*** PROVIDED DATA Section Begins ***
(* ===== verification/UdpSend.v ===== *)
(** * UDP: a datagram sent, byte by byte *)
From S2P Require Import Prelude Triple Def Pbuf PbufFacts PbufWrite PbufAlloc PbufPool PbufChain PbufRef PbufOwn PbufEdit.
From S2P Require Import Netif Node Ip4Addr InetChksum Ethernet EthernetFacts Etharp Ip4 Icmp Ip4Facts Ip4Header Udp UdpFacts UdpDemux UdpHeader.

(** The header of RFC 768; the checksum [k] as it is in memory. *)
Definition udp_header (sport dport n k : Z) : list Z :=
  [sport / 256; sport mod 256; dport / 256; dport mod 256; n / 256; n mod 256] ++ st16 k.

(** The checksum that goes with it: never 0, which means none. *)
Definition udp_chksum (src dst sport dport n : Z) (d : list Z) : Z :=
  let k := 65535 - ocsum (osum (pseudo_header src dst IP_PROTO_UDP n ++ udp_header sport dport n 0 ++ d)) in
  if k =? 0 then 0xffff else k.

Lemma udp_stores j d sport dport n k :
  length j = 8%nat -> 0 <= sport < 65536 -> 0 <= dport < 65536 -> 0 <= n < 65536 ->
  overwrite (overwrite (overwrite (overwrite (j ++ d) 0 (st16 (lwip_htons sport))) 2 (st16 (lwip_htons dport))) 6 (st16 0)) 4 (st16 (lwip_htons n))
    = udp_header sport dport n 0 ++ d /\
  overwrite (udp_header sport dport n 0 ++ d) 6 (st16 k) = udp_header sport dport n k ++ d.
Proof.
  intros Hj Hs Hd Hn. rewrite !st16_htons by done. do 8 (destruct j as [|? j]; [done|]). by destruct j.
Qed.

Lemma be16_ok v : 0 <= v < 65536 -> bytes_ok [v / 256; v mod 256].
Proof.
  intros Hv. repeat apply Forall_cons_2; [..|apply Forall_nil_2]; [|apply Z.mod_pos_bound; lia].
  split; [apply Z.div_pos; lia|apply Z.div_lt_upper_bound; lia].
Qed.
Lemma udp_header_ok sport dport n k : 0 <= sport < 65536 -> 0 <= dport < 65536 -> 0 <= n < 65536 -> bytes_ok (udp_header sport dport n k).
Proof.
  intros Hs Hd Hn. change (udp_header sport dport n k) with ([sport / 256; sport mod 256] ++ [dport / 256; dport mod 256] ++ [n / 256; n mod 256] ++ st16 k).
  rewrite !bytes_ok_app. split_and!; try by apply be16_ok. apply st16_ok.
Qed.
Lemma pseudo_header_ok src dst proto n :
  0 <= src < 4294967296 -> 0 <= dst < 4294967296 -> 0 <= proto < 256 -> 0 <= n < 65536 -> bytes_ok (pseudo_header src dst proto n).
Proof.
  intros Hs Hd Hp Hn. unfold pseudo_header. rewrite !bytes_ok_app. split_and!; [by apply st32_ok..|].
  apply (Forall_app_2 _ [0; proto]); [repeat apply Forall_cons_2; (done || apply Forall_nil_2)|by apply be16_ok].
Qed.

(** The receiver's sum over the pseudo header and the datagram is all ones. *)
Lemma udp_chksum_verifies src dst sport dport n d :
  0 <= src < 4294967296 -> 0 <= dst < 4294967296 -> 0 <= sport < 65536 -> 0 <= dport < 65536 -> 0 <= n < 65536 -> bytes_ok d ->
  0 < udp_chksum src dst sport dport n d < 65536 /\
  ocsum (osum (pseudo_header src dst IP_PROTO_UDP n ++ udp_header sport dport n (udp_chksum src dst sport dport n d) ++ d)) = 65535.
Proof.
  intros Hs Hd Hsp Hdp Hn Hok. unfold udp_chksum. cbv zeta.
  set (a := pseudo_header src dst IP_PROTO_UDP n ++ [sport / 256; sport mod 256; dport / 256; dport mod 256; n / 256; n mod 256]).
  assert (forall k, pseudo_header src dst IP_PROTO_UDP n ++ udp_header sport dport n k ++ d = a ++ st16 k ++ d) as Ha
    by (intros k; unfold a, udp_header; by rewrite <- !app_assoc).
  assert (0 <= osum (a ++ st16 0 ++ d)) as H0.
  { apply osum_nonneg. rewrite <- Ha, !bytes_ok_app. split_and!; [by apply pseudo_header_ok|by apply udp_header_ok|done]. }
  rewrite !Ha. change (st16 0) with [0; 0] in *. set (s := osum (a ++ [0; 0] ++ d)) in *.
  pose proof (ocsum_bound s) as Hb. set (k := if 65535 - ocsum s =? 0 then 65535 else 65535 - ocsum s).
  assert (0 < k < 65536) as Hk by (unfold k; destruct (Z.eqb_spec (65535 - ocsum s) 0); lia).
  split; [done|]. rewrite osum_set_field by (done || lia). fold s. unfold k. destruct (Z.eqb_spec (65535 - ocsum s) 0) as [E|E].
  - unfold ocsum in *. destruct (Z.eqb_spec s 0) as [Hs0|Hne]; [lia|]. rewrite (proj2 (Z.eqb_neq (s + 65535) 0)) by lia.
    replace (s + 65535 - 1) with (s - 1 + 1 * 65535) by lia. rewrite Z.mod_add by lia. lia.
  - by apply ocsum_complement.
Qed.

Section Fill.
Context {E : PbufEnv} {X : Type} {LL : LinkLayer X} {AP : part X arp} {IP : part X ip_state} {FR : IpFragments X} {AD : Addresses}.

(** One field written into the head of a packet. *)
Lemma field_run h q b r o v d :
  packet h (Some q) ((q, b) :: r) -> NoDup (blks ((q, b) :: r)) -> mem_ok h -> bytes_ok v -> 0 <= o -> o + lenZ v <= len b ->
  chain_data h ((q, b) :: r) = d ->
  exists h', store (payload b) o v h = Some (tt, h') /\ packet h' (Some q) ((q, b) :: r) /\ mem_ok h' /\
    chain_data h' ((q, b) :: r) = overwrite d o v.
Proof.
  intros Hp Hnd Hm Hv Ho Hl Hd. pose proof (packet_cons_inv _ _ _ _ _ Hp) as (_ & _ & _ & _ & _ & Hok & _ & _).
  destruct (store_run h b o v Hok Ho Hl) as (h1 & Hr1 & _ & _ & Hm1).
  destruct (store_head h q b r o v Hp Hnd Ho Hl) as (h' & Hr & W & _ & _ & _ & Hc). rewrite Hr1 in Hr. injection Hr as <-.
  exists h1. split; [done|]. split; [by eapply writes_packet|]. split; [by apply Hm1|]. by rewrite Hc, Hd.
Qed.

Lemma fill_run {A} h g (x : X) q b r j d sport dport src dst (fl : Z) (k : M (node X) A) :
  packet h (Some q) ((q, b) :: r) -> NoDup (blks ((q, b) :: r)) -> mem_ok h -> 8 <= len b ->
  chain_data h ((q, b) :: r) = j ++ d -> length j = 8%nat -> Z.land fl UDP_FLAGS_NOCHKSUM = 0 ->
  0 <= src < 4294967296 -> 0 <= dst < 4294967296 -> 0 <= sport < 65536 -> 0 <= dport < 65536 ->
  exists h', packet h' (Some q) ((q, b) :: r) /\
    chain_data h' ((q, b) :: r) = udp_header sport dport (tot_len b) (udp_chksum src dst sport dport (tot_len b) d) ++ d /\
    (onheap (store (payload b) 0 (st16 (lwip_htons sport)));;
     onheap (store (payload b) 2 (st16 (lwip_htons dport)));;
     onheap (store (payload b) 6 (st16 0));;
     onheap (store (payload b) 4 (st16 (lwip_htons (tot_len b))));;
     (if Z.land fl UDP_FLAGS_NOCHKSUM =? 0 then
        c ← onheap (ip_chksum_pseudo addr_of (Some q) IP_PROTO_UDP (tot_len b) src dst);
        onheap (store (payload b) 6 (st16 (if c =? 0 then 0xffff else c)))
      else mret tt);;
     k) (Node h g x) = k (Node h' g x).
Proof.
  intros Hp Hnd Hm Hl Hd Hj Hfl Hs Hdst Hsp Hdp.
  pose proof (packet_cons_inv _ _ _ _ _ Hp) as (_ & _ & _ & H0 & Ht & _ & Hs0 & Hsm). set (n := tot_len b) in *.
  assert (0 <= n < 65536) as Hn by lia. destruct (udp_stores j d sport dport n (udp_chksum src dst sport dport n d) Hj Hsp Hdp Hn) as [Hst1 Hst2].
  destruct (field_run h q b r 0 (st16 (lwip_htons sport)) _ Hp Hnd Hm (st16_ok _) ltac:(lia) ltac:(simpl; lia) Hd) as (h1 & Hr1 & Hp1 & Hm1 & Hd1).
  destruct (field_run h1 q b r 2 (st16 (lwip_htons dport)) _ Hp1 Hnd Hm1 (st16_ok _) ltac:(lia) ltac:(simpl; lia) Hd1) as (h2 & Hr2 & Hp2 & Hm2 & Hd2).
  destruct (field_run h2 q b r 6 (st16 0) _ Hp2 Hnd Hm2 (st16_ok _) ltac:(lia) ltac:(simpl; lia) Hd2) as (h3 & Hr3 & Hp3 & Hm3 & Hd3).
  destruct (field_run h3 q b r 4 (st16 (lwip_htons n)) _ Hp3 Hnd Hm3 (st16_ok _) ltac:(lia) ltac:(simpl; lia) Hd3) as (h4 & Hr4 & Hp4 & Hm4 & Hd4).
  rewrite Hst1 in Hd4. set (c := udp_chksum src dst sport dport n d) in *.
  destruct (field_run h4 q b r 6 (st16 c) _ Hp4 Hnd Hm4 (st16_ok _) ltac:(lia) ltac:(simpl; lia) Hd4) as (h5 & Hr5 & Hp5 & _ & Hd5).
  rewrite Hst2 in Hd5. exists h5. split; [done|]. split; [done|].
  mrun (heap_run _ _ g x _ _ Hr1). mrun (heap_run _ _ g x _ _ Hr2). mrun (heap_run _ _ g x _ _ Hr3). mrun (heap_run _ _ g x _ _ Hr4).
  rewrite Hfl. cbn [Z.eqb]. rewrite bind_assoc.
  pose proof (inet_chksum_pseudo_run addr_of h4 (Some q) ((q, b) :: r) IP_PROTO_UDP n src dst Hp4 Hm4 Hs Hdst ltac:(done) Hn) as Hk. rewrite Hd4 in Hk.
  change (inet_chksum_pseudo addr_of) with (ip_chksum_pseudo addr_of) in Hk. mrun (heap_run _ _ g x _ _ Hk).
  by mrun (heap_run _ _ g x _ _ Hr5).
Qed.
End Fill.

(** ** The pbuf with the header *)

(** Where the header goes: in front of the data, or else into a new pbuf. *)
Inductive header_space `{PbufEnv} (h : heap) (p : positive) (b : pbuf) : positive -> Prop :=
  | Space_before : room h p b UDP_HLEN -> header_space h p b p
  | Space_new o :
      Z.land (type_internal b) PBUF_TYPE_FLAG_STRUCT_DATA_CONTIGUOUS <> 0 -> payload b = Some (Ptr p o) ->
      o - UDP_HLEN < SIZEOF_STRUCT_PBUF -> heap_wf h -> heap_admits (h_mem h) (ram_size PBUF_IP UDP_HLEN) = true ->
      0 <= ref b < 255 -> 0 < tot_len b -> header_space h p b (h_next h).

Section HeaderPacket.
Context {E : PbufEnv}.

(** Blocks that exist. *)
Lemma packet_blks_old h p l k : packet h p l -> all_pos l -> heap_wf h -> k ∈ blks l -> (k < h_next h)%positive.
Proof.
  intros [_ _ _ Hm] Hpos Hwf Hk. apply elem_of_blks in Hk as (i & b & Hin & Hb). rewrite Forall_forall in Hm, Hpos.
  pose proof (Hpos _ Hin) as Hlen. simpl in Hlen. destruct (Hm _ Hin) as [Hz|(blk & o & bs & Hpl & Hbs & _)]; simpl in *; [lia|].
  unfold blk_of in Hb. rewrite Hpl in Hb. injection Hb as <-. destruct (decide (blk < h_next h)%positive) as [|Hge]; [done|].
  destruct (Hwf blk ltac:(lia)). congruence.
Qed.

Lemma header_packet h p b r q :
  packet h (Some p) ((p, b) :: r) -> all_pos ((p, b) :: r) -> NoDup (blks ((p, b) :: r)) -> mem_ok h ->
  sum_len ((p, b) :: r) + UDP_HLEN < 65536 -> header_space h p b q ->
  exists h1 bq rq j, udp_header_pbuf p h = Some (Some q, h1) /\ packet h1 (Some q) ((q, bq) :: rq) /\ NoDup (blks ((q, bq) :: rq)) /\ mem_ok h1 /\
    UDP_HLEN <= len bq /\ chain_data h1 ((q, bq) :: rq) = j ++ chain_data h ((p, b) :: r) /\ length j = 8%nat /\
    tot_len bq = tot_len b + UDP_HLEN.
Proof.
  intros Hp Hpos Hnd Hm Hs Hq. unfold UDP_HLEN in *. rewrite sum_len_cons in Hs.
  pose proof (packet_cons_inv _ _ _ _ _ Hp) as (_ & Hb & Hr & H0 & Ht & Hok & Hs0 & Hsm). apply Forall_cons in Hpos as [Hlp Hpos]. simpl in Hlp.
  unfold udp_header_pbuf, UDP_HLEN. inversion Hq as [[Hc (o & bs & Hpl & Hbs & Ho & Hob)]|o Hc Hpl Ho Hwf Hadm Href Htl]; subst q.
  - unfold UDP_HLEN, SIZEOF_STRUCT_PBUF in *. mrun (pbuf_add_header_run h p b o 8 Hb Hpl Hc ltac:(lia) ltac:(unfold SIZEOF_STRUCT_PBUF; lia) ltac:(lia) ltac:(lia)).
    destruct (add_header_packet h p b r o 8 bs Hp Hpl Hbs Hob ltac:(lia) ltac:(lia) ltac:(rewrite sum_len_cons; lia)) as [Hp1 Hd1].
    eexists _, (move_payload b p o 8), r, (slice bs (o - 8) 8). split; [done|]. split; [exact Hp1|]. simpl. rewrite !u16_small by lia.
    split; [|split; [done|split; [lia|split; [exact Hd1|split; [pose proof (length_slice bs (o - 8) 8 ltac:(lia) ltac:(lia) ltac:(lia)); lia|done]]]]].
    assert (blk_of (move_payload b p o 8) = Some p) as Eb by done. rewrite (blks_cons_Some p _ r p Eb).
    by rewrite (blks_cons_Some p b r p) in Hnd by (unfold blk_of; by rewrite Hpl).
  - unfold UDP_HLEN in *. mrun (add_header_full h p b o 8 Hb Hpl Hc ltac:(lia) Ho). pose proof (pbuf_alloc_ram_run h PBUF_IP 8 ltac:(lia)) as Hal.
    rewrite decide_True, Hadm in Hal by (by vm_compute). mrun Hal. set (q := h_next h) in *. set (h2 := with_new _ _ _ _ _).
    assert (p <> q) as Hne by (intros ->; destruct (Hwf q); [unfold q; lia|congruence]).
    assert (h_pbufs h2 !! p = Some b) as Hb2 by (simpl; by rewrite lookup_insert_ne). mrun (get_pbuf_run _ _ _ Hb2).
    rewrite (proj2 (Z.eqb_neq (tot_len b) 0)) by lia. cbn [negb]. mrun (chain_header_run h p b Hwf Hb Href). fold q.
    set (bq := set_next (Some p) (set_tot_len (u16 (8 + tot_len b)) (ram_pbuf q PBUF_IP 8))). set (b' := set_ref (ref b + 1) b).
    assert (extends h h2) as Hx by apply with_new_extends.
    pose proof (extends_packet h h2 (next b) r Hwf Hx Hr) as Hr2. pose proof (extends_payload_ok h h2 b Hwf Hx Hok) as Hok2.
    assert (forall i, i ∈ r.*1 -> i <> p /\ i <> q) as Hfresh.
    { intros i Hi. pose proof (packet_NoDup _ _ _ Hp) as Hnd1. csimpl in Hnd1. apply NoDup_cons in Hnd1 as [Hnp _]. split; [by intros ->|].
      apply list_elem_of_fmap in Hi as ([k c] & -> & Hin). pose proof (chain_lookup _ _ _ _ _ (packet_chain _ _ _ Hr) Hin) as Hk. simpl. intros ->.
      destruct (Hwf q); [unfold q; lia|congruence]. }
    assert (packet (header_chained h p b) (next b') r) as Hr3.
    { apply (packet_frame_pbufs h2); [|done|exact Hr2]. intros i Hi. destruct (Hfresh i Hi). unfold header_chained, patch. cbn [h_pbufs set_pbufs]. fold q.
      by rewrite !lookup_insert_ne. }
    assert (h_mem (header_chained h p b) !! q = Some (junk_block q (ram_size PBUF_IP 8))) as Hmq by apply lookup_insert_eq.
    assert (packet (header_chained h p b) (Some p) ((p, b') :: r)) as Hp3
      by (apply packet_cons; [apply lookup_insert_eq|exact Hr3|done|done|exact Hok2|simpl; lia]).
    assert (h_pbufs (header_chained h p b) !! q = Some bq) as Hq3.
    { unfold header_chained, patch. cbn [h_pbufs set_pbufs]. fold q. rewrite lookup_insert_ne by done. apply lookup_insert_eq. }
    assert (tot_len bq = tot_len b + 8) as Htq by (simpl; rewrite u16_small; lia).
    assert (packet (header_chained h p b) (Some q) ((q, bq) :: (p, b') :: r)) as Hpq.
    { apply packet_cons; [exact Hq3|exact Hp3|done|rewrite sum_len_cons, Htq; simpl; lia| |rewrite sum_len_cons; simpl; lia].
      right. exists q. eexists _, _. split; [reflexivity|]. split; [exact Hmq|]. rewrite length_junk_block by (by vm_compute). by vm_compute. }
    assert (blk_of bq = Some q) as Ebq by done.
    assert (blks ((q, bq) :: (p, b') :: r) = q :: blks ((p, b) :: r)) as Eblk.
    { rewrite (blks_cons_Some q bq _ q Ebq). f_equal. }
    exists (header_chained h p b), bq, ((p, b') :: r). eexists. split; [done|]. split; [exact Hpq|]. rewrite Eblk. split; [|split; [|split; [done|split; [|split; [|done]]]]].
    + apply NoDup_cons. split; [|done]. intros Hin. assert (q < h_next h)%positive; [|unfold q in *; lia].
      eapply packet_blks_old; [exact Hp|by constructor|done|exact Hin].
    + intros k bs Hk. unfold header_chained, patch, with_new in Hk. cbn [h_mem set_pbufs] in Hk. apply lookup_insert_Some in Hk as [[_ <-]|[_ Hk]].
      * apply junk_block_ok.
      * by apply (Hm k).
    + rewrite chain_data_cons. f_equal. rewrite !chain_data_cons. f_equal.
      * change (pdata (header_chained h p b) b') with (pdata h2 b). by apply extends_pdata.
      * rewrite <- (extends_chain_data h h2 (next b) r Hwf Hx Hr). by apply chain_data_mem.
    + pose proof (length_pdata (header_chained h p b) bq ltac:(done)) as Hlq.
      pose proof (packet_cons_inv _ _ _ _ _ Hpq) as (_ & _ & _ & _ & _ & Hokq & _). specialize (Hlq Hokq). change (len bq) with 8 in Hlq. lia.
Qed.
End HeaderPacket.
*** PROVIDED DATA Section Ends ***
YOUR INSTRUCTIONS.
Extract all lines from the data in which "PbufEnv" is found.

TASK ANSWER.
Context {E : PbufEnv} {X : Type} {LL : LinkLayer X} {AP : part X arp} {IP : part X ip_state} {FR : IpFragments X} {AD : Addresses}.
Inductive header_space `{PbufEnv} (h : heap) (p : positive) (b : pbuf) : positive -> Prop :=
Context {E : PbufEnv}.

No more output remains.